> _The task_
Retype each entry below, keeping every character the same.

Dataset entries
┌────────

(** X2. A ring initialised with a valid size [n] holds [n - 1] entries: of any
    entries enqueued one after the other into the fresh ring the first
    [n - 1] are accepted and every later one is refused, and the ring then
    holds the accepted ones, oldest first. *)
Theorem ring_holds_size_minus_one :
  forall n w es,
    valid_size n = true ->
    Z.of_nat (length (slots w)) = n ->
    exists w1,
      (Seq.ck_ring_init n ;; run_calls (map enqueue_spsc es)) w
      = Ok (map (fun e => (enqueue_spsc e, true, out_data w))
                (firstn (Z.to_nat (n - 1)) es)
              ++ map (fun e => (enqueue_spsc e, false, out_data w))
                     (skipn (Z.to_nat (n - 1)) es)) w1 /\
      contents w1 = firstn (Z.to_nat (n - 1)) es /\
      Seq.ck_ring_size w1 = Ok (Z.min (Z.of_nat (length es)) (n - 1)) w1.
Proof.
  intros n w es Hn Hlen.
  destruct (init_ok n w Hn Hlen) as (w0 & Hinit & Hok0 & Hc0 & _ & _ & Hd0 & Hs0).
  destruct (valid_size_pow2 n Hn) as (k & Hk & Hp).
  pose proof (pow_k_bounds k Hk) as [Hb1 Hb2].
  assert (Hq0 : contents w0 = []).
  { apply length_zero_iff_nil. rewrite contents_length, Hc0. reflexivity. }
  assert (Hm0 : mask (ring w0) = n - 1).
  { rewrite (ok_mask _ (proj1 Hok0)), Hs0. reflexivity. }
  destruct (run_calls_refines (map enqueue_spsc es) w0 Hok0)
    as (w1 & Hrun & Hok1 & Hc1 & _ & _).
  exists w1. unfold bind at 1. rewrite Hinit.
  rewrite Hq0, Hm0, Hd0, queue_run_puts_any in Hrun, Hc1 by lia.
  cbn [fst snd] in Hrun, Hc1.
  split; [exact Hrun|]. split; [exact Hc1|].
  rewrite (size_spec w1 Hok1). f_equal.
  pose proof (contents_length w1) as Hl. rewrite Hc1, length_firstn in Hl.
  pose proof (count_range (ring w1)). lia.
Qed.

└────────

> _Reply_
(** X2. A ring initialised with a valid size [n] holds [n - 1] entries: of any
    entries enqueued one after the other into the fresh ring the first
    [n - 1] are accepted and every later one is refused, and the ring then
    holds the accepted ones, oldest first. *)
Theorem ring_holds_size_minus_one :
  forall n w es,
    valid_size n = true ->
    Z.of_nat (length (slots w)) = n ->
    exists w1,
      (Seq.ck_ring_init n ;; run_calls (map enqueue_spsc es)) w
      = Ok (map (fun e => (enqueue_spsc e, true, out_data w))
                (firstn (Z.to_nat (n - 1)) es)
              ++ map (fun e => (enqueue_spsc e, false, out_data w))
                     (skipn (Z.to_nat (n - 1)) es)) w1 /\
      contents w1 = firstn (Z.to_nat (n - 1)) es /\
      Seq.ck_ring_size w1 = Ok (Z.min (Z.of_nat (length es)) (n - 1)) w1.
Proof.
  intros n w es Hn Hlen.
  destruct (init_ok n w Hn Hlen) as (w0 & Hinit & Hok0 & Hc0 & _ & _ & Hd0 & Hs0).
  destruct (valid_size_pow2 n Hn) as (k & Hk & Hp).
  pose proof (pow_k_bounds k Hk) as [Hb1 Hb2].
  assert (Hq0 : contents w0 = []).
  { apply length_zero_iff_nil. rewrite contents_length, Hc0. reflexivity. }
  assert (Hm0 : mask (ring w0) = n - 1).
  { rewrite (ok_mask _ (proj1 Hok0)), Hs0. reflexivity. }
  destruct (run_calls_refines (map enqueue_spsc es) w0 Hok0)
    as (w1 & Hrun & Hok1 & Hc1 & _ & _).
  exists w1. unfold bind at 1. rewrite Hinit.
  rewrite Hq0, Hm0, Hd0, queue_run_puts_any in Hrun, Hc1 by lia.
  cbn [fst snd] in Hrun, Hc1.
  split; [exact Hrun|]. split; [exact Hc1|].
  rewrite (size_spec w1 Hok1). f_equal.
  pose proof (contents_length w1) as Hl. rewrite Hc1, length_firstn in Hl.
  pose proof (count_range (ring w1)). lia.
Qed.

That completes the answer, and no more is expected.